• _EXERCISE_
Word for word, transcribe the data below from the line with "Lemma last_tracks_app max" to the line with "Fixpoint push_all (vcs", keeping both of those lines.

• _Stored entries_
-*-*-
(* ===== verification/Playlist.v ===== *)
(** The history of a mount, as [playlist.c] keeps it: the tracks in a bounded
    list with a count of its users.

    [vorbis_comment_query] is a parameter. *)

From S2P Require Import Prelude Xml.
Local Open Scope Z_scope.

(** [playlist_track_tag]. *)
Record playlist_track := PlaylistTrack {
  pt_title : option string;
  pt_creator : option string;
  pt_album : option string;
  pt_trackNum : option string
}.
Definition empty_track : playlist_track := PlaylistTrack None None None None.

(** [playlist_tag], its tracks in order. *)
Record playlist := Playlist { pl_refc : Z; pl_max_tracks : Z; pl_tracks : list playlist_track }.

Definition playlist_new (max_tracks : Z) : playlist := Playlist 1 max_tracks [].

(** [playlist_ref] and [playlist_release]: what is left of it. *)
Definition playlist_ref (p : playlist) : playlist := Playlist (u64 (pl_refc p + 1)) (pl_max_tracks p) (pl_tracks p).
Definition playlist_release (p : playlist) : option playlist :=
  let refc := u64 (pl_refc p - 1) in
  if refc =? 0 then None else Some (Playlist refc (pl_max_tracks p) (pl_tracks p)).

Definition playlist_set_max_tracks (max_tracks : Z) (p : playlist) : playlist := Playlist (pl_refc p) max_tracks (pl_tracks p).

(** The tracks that are too many leave at the front; [None] where there is
    none to free. *)
Fixpoint drop_tracks (max_tracks : Z) (num : nat) (tracks : list playlist_track) : option (list playlist_track) :=
  if (0 <? max_tracks) && (max_tracks <? Z.of_nat num) then
    match num, tracks with
    | S n, _ :: r => drop_tracks max_tracks n r
    | _, _ => None
    end
  else Some tracks.

(** What a comment says of a track: [vorbis_comment_query] with a key. *)
Definition track_of (query : string -> option string) : playlist_track :=
  match query "TITLE"%string, query "ARTIST"%string, query "ALBUM"%string, query "TRACKNUMBER"%string with
  | None, None, None, None => PlaylistTrack (query "X_ICY_TITLE"%string) None None None
  | title, creator, album, num => PlaylistTrack title creator album num
  end.

(** The last track is written to after the others were dropped: it has to be
    there. *)
Fixpoint set_last (t : playlist_track) (tracks : list playlist_track) : option (list playlist_track) :=
  match tracks with
  | [] => None
  | [_] => Some [t]
  | u :: r => r ← set_last t r; Some (u :: r)
  end.

(** [playlist_push_track], with a comment or none. *)
Definition playlist_push_track (vc : option (string -> option string)) (p : playlist) : option playlist :=
  let tracks := pl_tracks p ++ [empty_track] in
  tracks ← drop_tracks (pl_max_tracks p) (length tracks) tracks;
  tracks ← match vc with Some query => set_last (track_of query) tracks | None => Some tracks end;
  Some (Playlist (pl_refc p) (pl_max_tracks p) tracks).

(** [playlist_render_xspf]. *)
Definition text_child (name : string) (o : option string) : list xml_node :=
  match o with Some t => [XmlNode name [] (Some t) false []] | None => [] end.
Definition track_node (t : playlist_track) : xml_node :=
  new_node "track" []
    (text_child "title" (pt_title t) ++ text_child "creator" (pt_creator t) ++ text_child "album" (pt_album t) ++
     text_child "trackNum" (pt_trackNum t)).
Definition playlist_render_xspf (p : playlist) : xml_node :=
  new_node "playlist" [("version", "1"); ("xmlns", "http://xspf.org/ns/0/")]%string
    [new_node "trackList" [] (map track_node (pl_tracks p))].

(** ** The last tracks *)

Definition last_tracks (max_tracks : Z) (tracks : list playlist_track) : list playlist_track :=
  if 0 <? max_tracks then drop (length tracks - Z.to_nat max_tracks) tracks else tracks.

Lemma drop_tracks_last max tracks : drop_tracks max (length tracks) tracks = Some (last_tracks max tracks).
Proof.
  unfold last_tracks. induction tracks as [|t r IH]; cbn [length drop_tracks].
  - destruct (Z.ltb_spec 0 max); [|done]. by destruct (Z.ltb_spec max (Z.of_nat 0)); [lia|].
  - destruct (Z.ltb_spec 0 max); cbn [andb]; [|done]. destruct (Z.ltb_spec max (Z.of_nat (S (length r)))).
    + rewrite IH. by replace (S (length r) - Z.to_nat max)%nat with (S (length r - Z.to_nat max)) by lia.
    + by replace (S (length r) - Z.to_nat max)%nat with 0%nat by lia.
Qed.

Lemma last_tracks_snoc max tracks t : exists r, forall u, last_tracks max (tracks ++ [u]) = r ++ [u] /\
  last_tracks max (tracks ++ [t]) = r ++ [t].
Proof.
  unfold last_tracks. destruct (Z.ltb_spec 0 max); [|by exists tracks].
  exists (drop (S (length tracks) - Z.to_nat max) tracks). intros u. rewrite !length_app. cbn [length]. rewrite Nat.add_1_r, !drop_app.
  replace (S (length tracks) - Z.to_nat max - length tracks)%nat with 0%nat by lia. done.
Qed.

Lemma set_last_snoc t r u : set_last t (r ++ [u]) = Some (r ++ [t]).
Proof. induction r as [|v r IH]; [done|]. cbn [app set_last]. rewrite IH. by destruct r. Qed.

(** What a comment is to the history. *)
Definition pushed (vc : option (string -> option string)) : playlist_track :=
  match vc with Some query => track_of query | None => empty_track end.

Lemma push_track p vc :
  playlist_push_track vc p = Some (Playlist (pl_refc p) (pl_max_tracks p) (last_tracks (pl_max_tracks p) (pl_tracks p ++ [pushed vc]))).
Proof.
  unfold playlist_push_track. rewrite drop_tracks_last. run_bind. destruct vc as [query|]; [|done].
  destruct (last_tracks_snoc (pl_max_tracks p) (pl_tracks p) (track_of query)) as [r E]. destruct (E empty_track) as [-> E'].
  cbn [pushed]. rewrite E', set_last_snoc. done.
Qed.

Lemma last_tracks_app max a b : last_tracks max (last_tracks max a ++ b) = last_tracks max (a ++ b).
Proof.
  unfold last_tracks. destruct (Z.ltb_spec 0 max); [|done]. rewrite !length_app, length_drop, !drop_app, drop_drop, length_drop.
  f_equal; f_equal; lia.
Qed.

Fixpoint push_all (vcs : list (option (string -> option string))) (p : playlist) : option playlist :=
  match vcs with [] => Some p | vc :: r => p ← playlist_push_track vc p; push_all r p end.

(** the history of a mount.  However many tracks are pushed, and with
    whatever comments, the history is at every time the last of them, as many
    as the mount keeps and all where it keeps any number; what is shown is one
    element for each, in order, with the texts its comment has. *)
Theorem playlist_history vcs p :
  pl_tracks p = last_tracks (pl_max_tracks p) (pl_tracks p) ->
  let tracks := last_tracks (pl_max_tracks p) (pl_tracks p ++ map pushed vcs) in
  exists p', push_all vcs p = Some p' /\ pl_tracks p' = tracks /\ pl_refc p' = pl_refc p /\
    (0 < pl_max_tracks p -> Z.of_nat (length tracks) <= pl_max_tracks p) /\
    playlist_render_xspf p' =
      new_node "playlist" [("version", "1"); ("xmlns", "http://xspf.org/ns/0/")]%string [new_node "trackList" [] (map track_node tracks)].
Proof.
  intros N tracks. exists (Playlist (pl_refc p) (pl_max_tracks p) tracks).
  assert (push_all vcs p = Some (Playlist (pl_refc p) (pl_max_tracks p) tracks)) as E.
  { subst tracks. revert p N. induction vcs as [|vc r IH]; intros p N; cbn [push_all map].
    - rewrite app_nil_r, <- N. by destruct p.
    - rewrite push_track. run_bind. rewrite IH; cbn [pl_tracks pl_max_tracks pl_refc].
      + by rewrite last_tracks_app, <- app_assoc.
      + pose proof (last_tracks_app (pl_max_tracks p) (pl_tracks p ++ [pushed vc]) []) as A. by rewrite !app_nil_r in A. }
  split_and!; try done. intros P. subst tracks. unfold last_tracks. destruct (Z.ltb_spec 0 (pl_max_tracks p)); [|lia].
  rewrite length_drop. lia.
Qed.

Definition demo_comment (title : string) (key : string) : option string := if streq key "TITLE" then Some title else None.

Lemma playlist_history_witness :
  [] = last_tracks 2 [] /\
  exists p', push_all [Some (demo_comment "a"); None; Some (demo_comment "b"); Some (fun key => if streq key "X_ICY_TITLE" then Some "c"%string else None)]
      (playlist_new 2) = Some p' /\
    pl_tracks p' = [PlaylistTrack (Some "b"%string) None None None; PlaylistTrack (Some "c"%string) None None None].
Proof.
  split; [reflexivity|].
  destruct (playlist_history [Some (demo_comment "a"); None; Some (demo_comment "b"); Some (fun key => if streq key "X_ICY_TITLE" then Some "c"%string else None)]
    (playlist_new 2) eq_refl) as (p' & E & T & _). exists p'. split; [exact E|exact T].
Defined.

(** The last of its users frees a history, and none before. *)
Fixpoint refs (n : nat) (p : playlist) : playlist := match n with O => p | S n => refs n (playlist_ref p) end.
Fixpoint releases (n : nat) (p : playlist) : option playlist :=
  match n with O => Some p | S n => p ← playlist_release p; releases n p end.

Lemma playlist_counted n max :
  Z.of_nat n + 1 < 2 ^ 64 ->
  releases n (refs n (playlist_new max)) = Some (playlist_new max) /\ releases (S n) (refs n (playlist_new max)) = None.
Proof.
  intros B. assert (forall k c, 0 < c -> c + Z.of_nat k < 2 ^ 64 -> refs k (Playlist c max []) = Playlist (c + Z.of_nat k) max []) as R.
  { induction k as [|k IH]; intros c C1 C2; cbn [refs]; [by rewrite Z.add_0_r|]. unfold playlist_ref. cbn [pl_refc pl_max_tracks pl_tracks].
    rewrite (wrap_small 64) by lia. rewrite IH by lia. f_equal. lia. }
  assert (forall k c, 0 < c -> c + Z.of_nat k < 2 ^ 64 -> releases k (Playlist (c + Z.of_nat k) max []) = Some (Playlist c max [])) as L.
  { induction k as [|k IH]; intros c C1 C2; cbn [releases]; [by rewrite Z.add_0_r|]. unfold playlist_release.
    cbn [pl_refc pl_max_tracks pl_tracks]. rewrite (wrap_small 64) by lia. destruct (Z.eqb_spec (c + Z.of_nat (S k) - 1) 0); [lia|].
    run_bind. replace (c + Z.of_nat (S k) - 1) with (c + Z.of_nat k) by lia. apply IH; lia. }
  unfold playlist_new. rewrite R by lia. split; [by apply L; lia|].
  rewrite <- Nat.add_1_r. assert (forall k j p, releases (k + j) p = p' ← releases k p; releases j p') as A.
  { induction k as [|k IH]; intros j p; [done|]. cbn [releases Nat.add]. destruct (playlist_release p); [|done]. run_bind. apply IH. }
  rewrite A, L by lia. done.
Qed.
-*-*-
• _SOLUTION_
Lemma last_tracks_app max a b : last_tracks max (last_tracks max a ++ b) = last_tracks max (a ++ b).
Proof.
  unfold last_tracks. destruct (Z.ltb_spec 0 max); [|done]. rewrite !length_app, length_drop, !drop_app, drop_drop, length_drop.
  f_equal; f_equal; lia.
Qed.

Fixpoint push_all (vcs : list (option (string -> option string))) (p : playlist) : option playlist :=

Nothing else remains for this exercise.